Last night, before I turned in, I used my knee to teach an unwitting endtable a lesson. I'm at my parents' house, and the terrain is slightly less familiar than my usual digs. I noticed this new decor addition the last time I was down or maybe the time before that. It's half of a pair. I remember not liking them right off. But when I felt the collision and subsequent pain in my knee as I was interrupted mid-stride, I suddenly felt this eruption of hatred for that endtable. As if it was responsible for all my misery. What formidable powers of transference the surprise and shock of pain can have. For a moment, I forgot everything and wanted nothing more than to inflict the whole of my rage on that stupid table (it doesn't match anything in the living room anyway). Set it on fire. Smash it to pieces. Drop something impossibly heavy on top of it from high up. But then, in as short a time, I awakened from my pain fury and just felt angry at myself for my vulnerabilities and my clumsiness. And I had that sardonic feeling of "it figures" to go with my sad sack demeanor.
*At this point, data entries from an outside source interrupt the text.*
(** * Student performance dashboard: derivation, filtering and aggregation

    A shallow embedding of the data pipeline of [app.py]:
    [load_data] (the derived columns [total_score] and [risk_score]), the
    boolean-mask filter that produces [filtered_df], and the aggregation
    calls behind the charts ([groupby(...).mean().loc[...]], [corr],
    [nlargest]).

    Conventions of the embedding.
    - A float64 cell is a [cell := option Q]: [Some q] is the number [q],
      [None] is NaN, the pandas marker of a missing value.  Arithmetic is
      exact in this layer, which carries the statements about order,
      membership and missing values.  The numbers of the engineered columns
      and of the group means are modelled a second time in [B64], with
      binary64 and int64 arithmetic.
    - An object (string) cell is a [label := option string], [None] again
      being NaN.
    - A DataFrame is the list of its rows in index order; a Series is the
      list of its entries in the same order.  Column-wise pandas operations
      are kept column-wise (maps and zips over Series). *)

From Stdlib Require Import QArith Lqa Floats Uint63.
From stdpp Require Import base option list strings gmap sorting.

Local Open Scope string_scope.
Local Open Scope list_scope.

(** ** Cells and Series *)

Definition cell : Type := option Q.
Definition label : Type := option string.
Definition Series (A : Type) : Type := list A.

Module Cell.

(** [c - x] for a scalar [c]: NaN stays NaN. *)
Definition rsub (c : Q) (x : cell) : cell := (fun v => c - v)%Q <$> x.

(** [x * c] for a scalar [c]. *)
Definition mul (x : cell) (c : Q) : cell := (fun v => v * c)%Q <$> x.

(** [x + y]: NaN if either operand is NaN. *)
Definition add (x y : cell) : cell :=
  match x, y with
  | Some a, Some b => Some (a + b)%Q
  | _, _ => None
  end.

(** [lo <= x <= hi]; every comparison with NaN is False. *)
Definition between (lo hi : Q) (x : cell) : bool :=
  match x with
  | Some v => Qle_bool lo v && Qle_bool v hi
  | None => false
  end.

End Cell.

(** Sum of a list of numbers, left to right from zero. *)
Definition Qsum (xs : list Q) : Q := foldl Qplus 0%Q xs.

(** [dropna]: the defined entries of a Series, in order. *)
Definition dropna (xs : Series cell) : list Q := omap id xs.
(** X16.  The two size validators agree: on every string
    [validate_min_free_space] gives what [validate_min_size] gives, though
    one tests the string for emptiness before trimming and the other
    after; and it refuses every value that is not a string.  A
    configuration that holds what it returns has a minimum free space in
    bytes. *)
Theorem validate_min_free_space_agrees :
  (forall s, validate_min_free_space (PyStr s) = validate_min_size s) /\
  (forall v, (forall s, v <> PyStr s) ->
     validate_min_free_space v = Raise ValueError) /\
  (forall v t (self : AppConfig),
     validate_min_free_space v = Ok t -> min_free_space self = t ->
     exists n, get_min_free_space_bytes self = Ok n /\ 0 <= n <= 1024 ^ 5).
Proof.
  assert (A : forall s, validate_min_free_space (PyStr s) = validate_min_size s).
  { intros s. rewrite validate_min_size_cases. unfold validate_min_free_space.
    destruct (is_empty s) eqn:E.
    - destruct s; [reflexivity|discriminate E].
    - rewrite validate_size_string_cases.
      change (parse_size_to_bytes (PyStr (strip s))) with (parse (strip s)).
      rewrite parse_strip. cbn [bind]. destruct (parse s); reflexivity. }
  split; [exact A|]. split.
  - intros v Hv. destruct v as [|b|z|x|s|l]; try reflexivity.
    now destruct (Hv s).
  - intros v t self Hv Hself.
    destruct v as [|b|z|x|s|l]; try discriminate Hv.
    rewrite A, validate_min_size_cases in Hv.
    destruct (parse s) as [n|e] eqn:E; [|discriminate Hv].
    inversion Hv as [Ht]. exists n. unfold get_min_free_space_bytes.
    rewrite Hself, <- Ht.
    change (parse_size_to_bytes (PyStr (strip s))) with (parse (strip s)).
    rewrite parse_strip. split; [assumption|].
    apply (parse_bounds (PyStr s) n E).
Qed.
Lemma filter_id_length (l : list Session.t) s :
  NoDup (Session.id <$> l) -> s ∈ l ->
  length (filter (fun x => Session.id x = Session.id s) l) = 1%nat.
Proof.
  intros Hnd Hin. induction l as [|r l IH]; [inversion Hin|].
  rewrite fmap_cons in Hnd. apply NoDup_cons in Hnd as [Hr Hnd].
  rewrite filter_cons. apply elem_of_cons in Hin as [->|Hin].
  - rewrite decide_True by reflexivity. simpl. f_equal.
    apply length_zero_iff_nil, filter_none. intros x Hx Hid.
    apply Hr. rewrite <- Hid. apply list_elem_of_fmap. eauto.
  - rewrite decide_False; [apply IH; assumption|].
    intros Hid. apply Hr. rewrite Hid. apply list_elem_of_fmap. eauto.
Qed.

Section SignOut.

Variable ilike : string -> string -> bool.
Variable rpc2 : Db -> option (list RowDB.v2).
Variable rpc1 : Db -> option (list RowDB.v1).

Abbreviation handleSignOut2 := (handleSignOut ilike rpc2 rpc1).

(** X9. A sign-out that goes through closes the stored row of the
    active session at [now], whenever that is, and nothing else: the other
    stored sessions and the ids are as before, and the page has no active
    session left, neither in its state nor in its cache. *)
Theorem handleSignOut_closes_active e w a s :
  activeSession (ui w) = Some a ->
  s ∈ storedSessions e w ->
  NoDup (Session.id <$> storedSessions e w) ->
  Session.id s = Session.id a ->
  (hasSupabase e = true -> fails e SessionsUpdateSignOut = false) ->
  let w' := handleSignOut2 e w in
  statusMsg (ui w') = Some MsgSignedOut
  /\ activeSession (ui w') = None
  /\ asp_active_session (ls w') = None
  /\ with_sign_out (Some (now e)) s ∈ storedSessions e w'
  /\ (forall s', s' ∈ storedSessions e w -> Session.id s' <> Session.id a ->
                 s' ∈ storedSessions e w')
  /\ Session.id <$> storedSessions e w' = Session.id <$> storedSessions e w.
Proof.
  intros Ha Hin Hnd Hid Hok. cbv zeta. unfold handleSignOut, storedSessions in *.
  rewrite Ha. destruct (hasSupabase e) eqn:Hmode.
  - rewrite Hok by reflexivity. rewrite <- Hid, filter_id_length by assumption.
    cbn [orb negb Nat.eqb].
    match goal with |- context [signedOut ilike rpc2 rpc1 ?m e ?x] =>
      destruct (signedOut_frame ilike rpc2 rpc1 m e x) as (-> & _ & -> & -> & ->) end.
    cbn [db with_db sessions with_sessions]. repeat split.
    + apply updateById_elem; [exact Hin|reflexivity].
    + intros s' Hs' Hne. apply updateById_other; [exact Hs'|congruence].
    + apply updateById_ids. reflexivity.
  - destruct (updateFirst_elem (with_sign_out (Some (now e))) (Session.id a) _ s
                Hnd Hin Hid) as (l' & Hl' & Hs').
    rewrite Hl'.
    match goal with |- context [signedOut ilike rpc2 rpc1 ?m e ?x] =>
      destruct (signedOut_frame ilike rpc2 rpc1 m e x) as (_ & -> & -> & -> & ->) end.
    cbn [ls storeSessions with_ls asp_sessions]. repeat split.
    + exact Hs'.
    + intros s' Hin' Hne. apply (updateFirst_other _ _ _ _ _ Hl' Hin' Hne).
    + apply (updateFirst_ids (with_sign_out (Some (now e))) _ _ _ (fun _ => eq_refl) Hl').
Qed.
(** The handler of the [try] around the second store resumes with the
    bundle as it was before the block: only [json.loads], the first
    statement of the block, can raise [JSONDecodeError] there (the
    extraction catches its own: [extract_not_JSONDecodeError]). *)
Definition get_claude_credentials (account : option string) : M ClaudeCredentials :=
  let credentials :=
    {| api_key := PyNone; mcp_oauth_tokens := PyNone; session_token := PyNone |} in
  service ← eval (dict_getitem KEYCHAIN_SERVICES "claude_code");
  claude_code_api_key ← _get_keychain_password service account;
  if match claude_code_api_key with
     | Some k => str_truthy k && startswith k "sk-ant-"
     | None => false
     end
  then
    _ ← _log;
    mret (set_api_key (of_opt_str claude_code_api_key) credentials)
  else
  service ← eval (dict_getitem KEYCHAIN_SERVICES "claude_code_credentials");
  claude_code_creds ← _get_keychain_password service account;
  after ←
    match claude_code_creds with
    | Some creds =>
        if str_truthy creds then
          try_except
            (creds_data ← eval (json_loads creds);
             tokens ← eval (py_get creds_data "mcpOAuth" (PyDict ∅));
             let credentials := set_mcp_oauth_tokens tokens credentials in
             key ← _extract_api_key_from_mcp_credentials creds;
             if py_truthy key then mret (Return_ (set_api_key key credentials))
             else mret (Next credentials))
            is_JSONDecodeError
            (fun _ => _ ← _log; mret (Next credentials))
        else mret (Next credentials)
    | None => mret (Next credentials)
    end;
  match after with
  | Return_ credentials => mret credentials
  | Next credentials =>
      service ← eval (dict_getitem KEYCHAIN_SERVICES "claude_safe_storage");
      safe_storage ← _get_keychain_password service None;
      if opt_truthy safe_storage && negb (py_truthy (api_key credentials)) then
        mret (set_session_token (of_opt_str safe_storage) credentials)
      else mret credentials
  end.

Definition get_anthropic_api_key : M pyval :=
  let key := environ !! "ANTHROPIC_API_KEY" in
  if opt_truthy key then
    _ ← _log;
    mret (of_opt_str key)
  else
  credentials ← get_claude_credentials None;
  if py_truthy (api_key credentials) then
    _ ← _log;
    mret (api_key credentials)
  else
    _ ← _log;
    mret PyNone.

Definition setup_environment (account : option string) : M (gmap string pyval) :=
  let env_vars : gmap string pyval := ∅ in
  key ← get_anthropic_api_key;
  if py_truthy key then
    let env_vars := <["ANTHROPIC_API_KEY" := key]> env_vars in
    _ ← _log;
    mret env_vars
  else mret env_vars.

End Host.

End TokenManager.

(** ** The module-level convenience functions *)

Definition get_api_key_from_keychain := TokenManager.get_anthropic_api_key.

Definition get_claude_credentials := TokenManager.get_claude_credentials.

(** ** Vocabulary of the properties *)

(** The three keychain services, in the order they are consulted. *)
Definition first_store : string := "Claude Code".
Definition second_store : string := "Claude Code-credentials".
Definition third_store : string := "Claude Safe Storage".

(** The command that queries [service] for [account]. *)
Definition query (service : string) (account : option string) : list string :=
  ["security"; "find-generic-password"; "-s"; service; "-w"] ++
  match account with
  | Some a => if str_truthy a then ["-a"; a] else []
  | None => []
  end.

(** What the keychain holds for [service] and [account], as the accessor
    reads it: the stripped output of a [security] run that exits with 0. *)
Definition stored (security : list string -> outcome CompletedProcess)
    (service : string) (account : option string) : option string :=
  match security (query service account) with
  | Returns r => if returncode r =? 0 then Some (py_strip (stdout r)) else None
  | Raises _ => None
  end.

(** The shape of a directly usable credential. *)
Definition is_api_key (o : option string) : bool :=
  match o with
  | Some k => str_truthy k && startswith k "sk-ant-"
  | None => false
  end.

(** The bundle a resolution starts from. *)
Definition no_credentials : ClaudeCredentials :=
  {| api_key := PyNone; mcp_oauth_tokens := PyNone; session_token := PyNone |}.

(** The credential field nested under the provider sub-object, when that
    sub-object is a JSON object. *)
Definition nested_key (d : gmap string pyval) : option pyval :=
  match d !! "anthropic" with
  | Some (PyDict a) => a !! "apiKey"
  | _ => None
  end.

(** The structured extraction on a decoded JSON object: the top-level
    field if present, else the nested field if present, else nothing (after
    the size of the token collection, if there is one, has been taken). *)
Definition extract_from (d : gmap string pyval) : outcome pyval :=
  match d !! "apiKey" with
  | Some v => Returns v
  | None =>
      match nested_key d with
      | Some v => Returns v
      | None =>
          match d !! "mcpOAuth" with
          | Some tokens => _ ← py_len tokens; Returns PyNone
          | None => Returns PyNone
          end
      end
  end.

(** What the second store contributes to a fresh bundle: the function
    returns at once, or goes on to the third store, or an exception
    escapes. *)
Definition second_stage (json_loads : string -> outcome pyval)
    (payload : option string) : outcome flow :=
  match payload with
  | Some creds =>
      if str_truthy creds then
        match json_loads creds with
        | Returns (PyDict d) =>
            let c :=
              set_mcp_oauth_tokens (default (PyDict ∅) (d !! "mcpOAuth")) no_credentials in
            key ← extract_from d;
            Returns (if py_truthy key then Return_ (set_api_key key c) else Next c)
        | Returns _ => Raises AttributeError
        | Raises JSONDecodeError => Returns (Next no_credentials)
        | Raises e => Raises e
        end
      else Returns (Next no_credentials)
  | None => Returns (Next no_credentials)
  end.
So when I tried to fall asleep to show after show ending with The Critic, I blamed the throbbing in my knee and how cold my feet were. And when I eventually found only fitful sleep, peppered with dreams of being pregnant and embarrassed about inexplicable bursts of emotion and other dreams of a less fecund or nurturing nature that were more vivid than they need have been, I remembered the knee and the bruise forming on it, and it was easy to place decisive blame.

This morning, while I was awake but not wanting to be, I heard my father tell Justin that it was a beautiful day. Secretly, I didn't want it to be. I wanted the sky to be torn open and gushing torrents of angry rain. But I'm also grateful as I have things to do that are best done in the dry. It would be nice to just have some sort of rain box. A window to peer into where the world is always wet and the umbrellas and upturned collars obscure the faces of strangers rushing by. I love the scene in Mary Poppins where the jolly foursome dives into the sidewalk painting. Even the part when the rain turns it all to smudgy nothingness. I'm used to the rain. No matter how long I languish under the arid Southern California sky. I grew up with a great deal of rain. In a way, it trains you to traipse through sunny days with every expectation that they are a temporary respite. I wonder if a tropical youth begets cynicism. Or if it's all the other factors.

I am looking forward to playing my violin tonight in an orchestra setting again. I miss the posture of it, painful as it becomes. I miss the discipline of the meter and the abandon of surrendering to the baton. I miss being part of something bigger than me.

I'm also going to miss Junior Senior, even though I bought tickets ages ago and had no intention of failing to arrive with merch money in hand. But, as I've learned time and time again, being in two places at once is much more difficult than it looks. Being in one place is hard enough.